Valproic acid, carbamazepine and diazepam are still commonly used for the treatment of grand mal seizures, focal seizures and persistent epilepsy.Some neurotrophic drugs also cause neuronal electrical activity that can trigger seizures. The hypoxia and neurological damage caused by seizures often requires a period of neurological recovery. Nesfatin-1 has the potential to be a new target for epilepsy. In animal studies, nesfatin-1 was used in the pentylenetetrazol-induced epilepsy model of the Wistar albino rat, and after treatment with nesfatin-1, it was observed that nesfatin-1 alleviated pentylenetetrazol-induced seizures, and pathological damage to neurons in the hippocampus was alleviated. Further immunohistochemical assays showed that nesfatin-1 increased GSH levels and decreased MDA levels, protecting against epilepsy-induced neurological damage in an anti-oxidative stress manner, while nesfatin-1 was able to maintain GFAP activity and exert anti-inflammatory effects [83].
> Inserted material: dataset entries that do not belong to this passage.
Lemma validated_layout ix lend discriminator vault ata market mint program safe r :
  validateKaminoWithdrawInstruction ix lend discriminator vault ata market mint program safe = Ok r ->
  toBase58 market ∈ safe /\ withdrawal_layout ix r lend discriminator vault ata market mint program.
Proof.
  unfold validateKaminoWithdrawInstruction. destruct (bufferStartsWith (data ix) discriminator) eqn:Hdisc; [|done]. cbn [negb]. intros H.
  apply bind_Ok in H as (? & Hprog%asserted & H). apply bind_Ok in H as (v & Hv%required_at & H). apply bind_Ok in H as (? & Ev%asserted & H).
  apply bind_Ok in H as (third & Ht%required_at & H). cbv zeta in H. set (current := key_equals third market) in *.
  apply bind_Ok in H as (am & Ham%required_at & H). apply bind_Ok in H as (? & Em%asserted & H). apply bind_Ok in H as (em & Hem%required_at & H).
  destruct (member (toBase58 em) safe) eqn:Es; [|done]. cbn [negb] in H. apply bind_Ok in H as (er & Her%required_at & H).
  apply bind_Ok in H as (mi & Hmi%required_at & H). apply bind_Ok in H as (? & Emi%asserted & H). apply bind_Ok in H as (cm & Hcm%required_at & H).
  apply bind_Ok in H as (ca & Hca%required_at & H). apply bind_Ok in H as (at_ & Hat%required_at & H). apply bind_Ok in H as (? & Eat%asserted & H).
  apply bind_Ok in H as (tp & Htp%required_at & H). apply bind_Ok in H as (? & Etp%asserted & H). apply bind_Ok in H as (? & Hcp & [= <-]).
  assert (em = am) as -> by (unfold keyAt in *; congruence). subst v am mi at_ tp. split; [by apply member_spec|].
  constructor; cbn [vw_usesCurrentWithdrawAccountOrder vw_executionMarket vw_executionReserve vw_reserveCollateralMint vw_vaultCollateralAta]; try (by destruct current).
  - intros E. rewrite E in Hcp. apply bind_Ok in Hcp as (cp & Hcp%required_at & Ecp%asserted). by subst cp.
  - intros E Heq. rewrite E in Her. cbn in Her. assert (third = er) as -> by (unfold keyAt in *; congruence). subst er.
    unfold current, key_equals in E. by rewrite bool_decide_eq_true_2 in E.
Qed.

Context {Laws : PublicKeyLaws PK}.

Lemma among_key ix index ks key : keyAt ix index key -> key ∈ ks -> among ix index ks = true.
Proof. unfold keyAt, among. destruct (keys ix !! index); cbn; [|done]. intros [= <-]. by apply bool_decide_eq_true_2. Qed.

Lemma starts_meets bytes discriminator : bufferStartsWith bytes discriminator = true -> data_meets bytes (clientSliceEquals discriminator) = true.
Proof.
  intros H%startsWith_app. unfold data_meets, clientSliceEquals, sliceAt. cbn [dc_value dc_offset dc_operator]. change (Z.to_nat 0) with 0%nat.
  rewrite drop_0, H, Nat.eqb_refl. by apply bool_decide_eq_true_2.
Qed.

(** C29. A withdrawal of the instruction API is used only when it is the withdrawal asked for: an instruction of the lending program that starts with the withdrawal's
    discriminator, from the vault, in the market asked for, which is a safe one, of the mint asked for, into the vault's own token account, with the mint's token program, in one of
    the two orders of accounts; and in the current order the policy program admits it under the withdrawal constraint of the policy the client installs. *)
Theorem kamino_withdrawal_vetted {PP : PolicyProgram} (world : pubkey -> AccountInfo) (ix : instruction) (target : EarnTarget) (universe : EarnPolicyUniverse)
    (vault vaultUsdcAta tokenProgram : pubkey) (r : ValidatedWithdraw) :
  validateKaminoWithdrawInstruction ix (lendProgramId (et_target target)) (withdrawDiscriminator (et_target target)) vault vaultUsdcAta (market (et_target target))
    (liquidityMint (et_target target)) tokenProgram (map toBase58 (un_kaminoMarkets universe)) = Ok r ->
  withdrawal_layout ix r (lendProgramId (et_target target)) (withdrawDiscriminator (et_target target)) vault vaultUsdcAta (market (et_target target))
    (liquidityMint (et_target target)) tokenProgram /\
  market (et_target target) ∈ un_kaminoMarkets universe /\
  (vw_usesCurrentWithdrawAccountOrder r = true ->
   admits world (createEarnKaminoInstructionConstraint 2 (withdrawDiscriminator (et_target target)) false None None target universe vault) ix = true).
Proof.
  intros H. apply validated_layout in H as (Hs & Hl).
  assert (Hm : market (et_target target) ∈ un_kaminoMarkets universe).
  { apply list_elem_of_fmap in Hs as (m & Hm & Hin). apply toBase58_inj in Hm as ->. done. }
  split; [done|]. split; [done|]. intros Hc. destruct Hl as [Hp Hd _ H0 H2]. rewrite Hc in H2. apply admits_meeting.
  apply withdrawal_within; [done| |by eapply among_key|by apply starts_meets]. eapply among_key; [done|set_solver].
Qed.

(** ** What a bundle is *)
Section Bundle.
Context (decodeBase64 : string -> list Z).
Lemma findIndex_first {A} (p : A -> bool) l i : findIndex p l = Some i ->
  exists x, l !! i = Some x /\ p x = true /\ Forall (fun y => p y = false) (take i l).
Proof.
  revert i. induction l as [|y l IH]; intros i H; cbn in H; [done|]. destruct (p y) eqn:E.
  - injection H as <-. by exists y.
  - destruct (findIndex p l) as [j|]; [|done]. injection H as <-. destruct (IH j eq_refl) as (x & Hx & Hp & Hf). exists x. cbn. by repeat constructor.
Qed.

Lemma instruction_of entry label ix : toKaminoTransactionInstruction decodeBase64 entry label = Ok ix ->
  exists text bytes, get "programAddress" entry = JString text /\ newPublicKey text = Ok (programId ix) /\ get "data" entry = JString bytes /\
    data ix = decodeBase64 bytes.
Proof.
  unfold toKaminoTransactionInstruction. destruct (get "programAddress" entry) as [| | | |text| |]; try done. intros H.
  apply bind_Ok in H as (program & Hp & H). apply bind_Ok in H as (metas & _ & H). destruct (get "data" entry) as [| | | |bytes| |]; try done.
  injection H as <-. by exists text, bytes.
Qed.

Lemma program_of lend entry label ix : isText (toBase58 lend) (get "programAddress" entry) = true -> toKaminoTransactionInstruction decodeBase64 entry label = Ok ix ->
  programId ix = lend.
Proof.
  intros Ht H. apply instruction_of in H as (text & bytes & Hg & Hn & _). rewrite Hg in Ht. cbn in Ht. apply String.eqb_eq in Ht as ->.
  rewrite newPublicKey_toBase58 in Hn. by injection Hn.
Qed.

Lemma all_of_program lend label es ixs (p : json -> bool) : (forall e, p e = true -> isText (toBase58 lend) (get "programAddress" e) = true) ->
  mapR (fun e => toKaminoTransactionInstruction decodeBase64 e label) (List.filter p es) = Ok ixs -> Forall (fun ix => programId ix = lend) ixs.
Proof.
  intros Hp H. apply mapR_Ok_Forall2 in H. apply Forall_forall. intros ix Hix. apply list_elem_of_lookup in Hix as (k & Hk).
  destruct (Forall2_lookup_r _ _ _ _ _ H Hk) as (e & He & Hix). eapply program_of; [|exact Hix]. apply Hp.
  assert (In e (List.filter p es)) as Hin by (apply list_elem_of_In; by eapply list_elem_of_lookup_2). by apply filter_In in Hin as [_ ?].
Qed.

(** The first that matches is the head of all that match. *)
Lemma filter_head {A} (p : A -> bool) l i x : l !! i = Some x -> p x = true -> Forall (fun y => p y = false) (take i l) -> head (List.filter p l) = Some x.
Proof.
  revert i. induction l as [|y l IH]; intros [|i] Hx Hp Hf; try done; cbn in Hx.
  - injection Hx as ->. cbn. by rewrite Hp.
  - cbn in Hf. apply Forall_cons in Hf as [Hy Hf]. cbn. rewrite Hy. by eapply IH.
Qed.

Lemma mapR_app {A C} (f : A -> result C) l l' r : mapR f (l ++ l') = Ok r -> exists a b, mapR f l = Ok a /\ mapR f l' = Ok b /\ r = a ++ b.
Proof.
  intros H. apply mapR_Ok_Forall2, Forall2_app_inv_l in H as (a & b & Ha & Hb & ->). exists a, b. split; [|split; [|done]]; by apply mapR_Ok_Forall2.
Qed.

(** The bundle of an answer holds instructions of the lending program only: the first one with the discriminator, everything of the program up to it, ending with it,
    and all with the discriminator, starting with it. *)
Theorem kamino_bundle_exact (payload : json) (lend : pubkey) (discriminator : list Z) (label : string) (b : KaminoInstructionBundle) :
  readKaminoInstructionBundle decodeBase64 payload lend discriminator label = Ok b ->
  programId (kb_instruction b) = lend /\ bufferStartsWith (data (kb_instruction b)) discriminator = true /\
  last (kb_instructions b) = Some (kb_instruction b) /\ head (kb_matchingInstructions b) = Some (kb_instruction b) /\
  Forall (fun ix => programId ix = lend) (kb_instructions b) /\ Forall (fun ix => programId ix = lend) (kb_matchingInstructions b).
Proof.
  unfold readKaminoInstructionBundle. cbv zeta. intros H. apply bind_Ok in H as (entries & _ & H).
  set (p := matchesInstruction decodeBase64 (toBase58 lend) discriminator) in *. destruct (findIndex p entries) as [i|] eqn:Ei; [|done].
  destruct (findIndex_first _ _ _ Ei) as (x & Hx & Hp & Hf). rewrite (take_S_r _ _ _ Hx), List.filter_app in H. cbn [List.filter] in H.
  assert (Hm := Hp). unfold p, matchesInstruction in Hm. apply andb_prop in Hm as [[Ht Hd]%andb_prop _]. rewrite Ht in H.
  rewrite (nth_lookup_Some _ _ _ _ Hx) in H. apply bind_Ok in H as (ms & Hms & H). apply bind_Ok in H as (is_ & His & H).
  apply bind_Ok in H as (ix & Hix & [= <-]). cbn [kb_instruction kb_instructions kb_matchingInstructions].
  split; [by eapply program_of|]. split.
  { apply instruction_of in Hix as (text & bytes & _ & _ & Hg & ->). by rewrite Hg in Hd. }
  destruct (mapR_app _ _ _ _ His) as (before & one & Hb & Ho & ->). cbn in Ho. rewrite Hix in Ho. injection Ho as <-. split; [by rewrite last_snoc|].
  split; [|split].
  - apply filter_head with (i := i) (x := x) in Hf; [|done..]. apply mapR_Ok_Forall2 in Hms. destruct Hms as [|e m es ms He _]; [done|]. cbn in Hf |- *. congruence.
  - apply Forall_app. split; [|by repeat constructor; eapply program_of]. by eapply all_of_program with (p := fun e => isText (toBase58 lend) (get "programAddress" e)).
  - eapply all_of_program; [|exact Hms]. intros e He. by apply andb_prop in He as [[? _]%andb_prop _].
Qed.
End Bundle.
End KaminoApi.

(** ** The cache of responses *)
Definition KAMINO_INSTRUCTION_RESPONSE_TTL_MS := 45000.
Definition KAMINO_INSTRUCTION_RESPONSE_CACHE_MAX_ENTRIES := 8%nat.

Record CacheEntry := { ce_expiresAtMs : Z; ce_response : nat }.
Definition cache : Type := list (string * CacheEntry).

(** The eviction loop; a map has as many entries as the list is long. *)
Fixpoint evictOldest (entries : cache) (excess : nat) : cache :=
  match excess, entries with
  | S excess, (oldest, _) :: _ => evictOldest (mapDelete entries oldest) excess
  | _, _ => entries
  end.
Definition evict (entries : cache) : cache := evictOldest entries (length entries - KAMINO_INSTRUCTION_RESPONSE_CACHE_MAX_ENTRIES).

(** In a browser; [fresh] is the response a load would give. *)
Definition fetchKaminoInstructionResponseCached (entries : cache) (now : Z) (cacheKey : string) (fresh : nat) : nat * cache :=
  match mapGet entries cacheKey with
  | Some cached =>
      if now <? ce_expiresAtMs cached then (ce_response cached, entries)
      else (fresh, evict (mapSet (mapDelete entries cacheKey) cacheKey
                            {| ce_expiresAtMs := now + KAMINO_INSTRUCTION_RESPONSE_TTL_MS; ce_response := fresh |}))
  | None => (fresh, evict (mapSet (mapDelete entries cacheKey) cacheKey
                             {| ce_expiresAtMs := now + KAMINO_INSTRUCTION_RESPONSE_TTL_MS; ce_response := fresh |}))
  end.

(** [response.catch(() => cache.delete(cacheKey))] *)
Definition responseFailed (entries : cache) (cacheKey : string) : cache := mapDelete entries cacheKey.

(** What happens to the cache: a fetch of a key at a time, with the response a load would give, and a response that fails *)
Inductive CacheEvent := Fetched (now : Z) (key : string) (fresh : nat) | Failed (key : string).
Definition cacheStep (entries : cache) (e : CacheEvent) : cache :=
  match e with Fetched now key fresh => (fetchKaminoInstructionResponseCached entries now key fresh).2 | Failed key => responseFailed entries key end.
(** The caches of a session, with its events, the newest first *)
Inductive session : list CacheEvent -> cache -> Prop :=
  | session_start : session [] []
  | session_step history entries e : session history entries -> session (e :: history) (cacheStep entries e).

(** A response loaded for a key at a time, of which no failure was seen since *)
Definition loadedSince (history : list CacheEvent) (key : string) (t : Z) (response : nat) : Prop :=
  exists later earlier, history = later ++ Fetched t key response :: earlier /\ Failed key ∉ later.

Record cache_wf (history : list CacheEvent) (entries : cache) : Prop := {
  cw_keys : map_wf entries;
  cw_size : (length entries <= KAMINO_INSTRUCTION_RESPONSE_CACHE_MAX_ENTRIES)%nat;
  cw_loaded : forall key e, (key, e) ∈ entries -> loadedSince history key (ce_expiresAtMs e - KAMINO_INSTRUCTION_RESPONSE_TTL_MS) (ce_response e);
}.

Lemma loaded_later history key t r e : loadedSince history key t r -> e <> Failed key -> loadedSince (e :: history) key t r.
Proof. intros (later & earlier & -> & Hn) He. exists (e :: later), earlier. split; [done|]. apply not_elem_of_cons. split; congruence. Qed.

(** Eviction drops the oldest. *)
Lemma evictOldest_drop entries n : map_wf entries -> evictOldest entries n = drop n entries.
Proof.
  revert entries. induction n as [|n IH]; intros [|[k v] entries] Hw; try done. cbn [evictOldest]. rewrite mapDelete_first by done. rewrite IH; [done|].
  unfold map_wf, mapKeys in *. cbn in Hw. by apply NoDup_cons in Hw as [_ ?].
Qed.

(** Loading a response replaces the key's entry, and drops at most one other. *)
Definition loadedCache (entries : cache) (now : Z) (key : string) (fresh : nat) : cache :=
  evict (mapSet (mapDelete entries key) key {| ce_expiresAtMs := now + KAMINO_INSTRUCTION_RESPONSE_TTL_MS; ce_response := fresh |}).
It is not clear whether epilepsy causes an increase in nesfatin-1 secretion or whether nesfatin-1 induces epilepsy. However, nesfatin-1 as an epilepsy therapeutic target is gradually being demonstrated, and its use as a marker for epilepsy diagnosis, diagnosis and follow-up has been progressively confirmed, and more sample and multicentre studies are needed to further clarify the potential of nesfatin-1 as an epilepsy marker.

Multiple Sclerosis

Multiple sclerosis (MS) is a chronic inflammatory demyelinating disease of the central nervous system, characterized by spatial and temporal multiplicity [84]. In addition to the imaging signs, positive cerebrospinal fluid and serum IgG oligoclonal bands mostly support the diagnosis of MS. The alteration of nesfatin-1 in the serum of MS patients can avoid the physical and financial burden of multiple lumbar punctures and MRI [85]. Serum nesfatin-1 levels were lower in MS patients than in controls and the critical value of nestatin-1 was 7.155 ng/mL with a sensitivity of 0.682 and specificity of 0.643. Reduced levels of nesfatin-1 may contribute to MS pathogenesis, such as inflammation, oxidative stress and apoptosis in MS, leading to demyelination, axonal damage with neuronal loss and gliosis. Nesfatin-1 is expected to be a biomarker for the diagnosis of MS and to assess the response to treatment in the course of MS [86].

Conclusion

This review includes 13 marker properties studies and 13 therapeutic studies of nesfatin-1, and draws the following conclusions. Nesfatin-1 levels were higher in patients with SAH and cerebral haemorrhage than in the healthy group, and correlated positively with severity of disease and haematoma volume. Serum nesfatin-1 levels were positively correlated with the size and number of aneurysms. In neurodegenerative diseases, nesfatin-1 levels were lower in PD patients than in healthy controls, and higher in AD patients than in healthy controls. This may be related to the fact that patients are at different stages of the disease and at different sites of lesion, and needs to be further explored. Elevated serum nesfatin-1 levels in patients with epilepsy have a positive correlation between the condition and the severity of the disease. With further research, the feasibility of nesfatin-1 as a marker for neurological disorders can be further established, improving the sensitivity and specificity of diagnosis, reducing the financial and physical burden of imaging and invasive procedures during follow-up, and indicating the evolution of disease progression, leading to timely adjustment of treatment and improved patient prognosis. Nesfatin-1 has the ability to be a marker while nesfatin-1 also has the potential to be a neurological therapeutic target, and by modulating nesfatin-1 expression or in vivo levels it is possible to induce anti-inflammatory, antioxidant, anti-apoptotic and mitochondrial protective effects that can alleviate or treat various neurological disorders (Fig. 2).

Fig. 2
figure 2

Nesfatin-1 neuroprotective mechanism

In conclusion, nesfatin-1 is a potential marker for neurological diseases and may become a new target for the treatment of neurological diseases.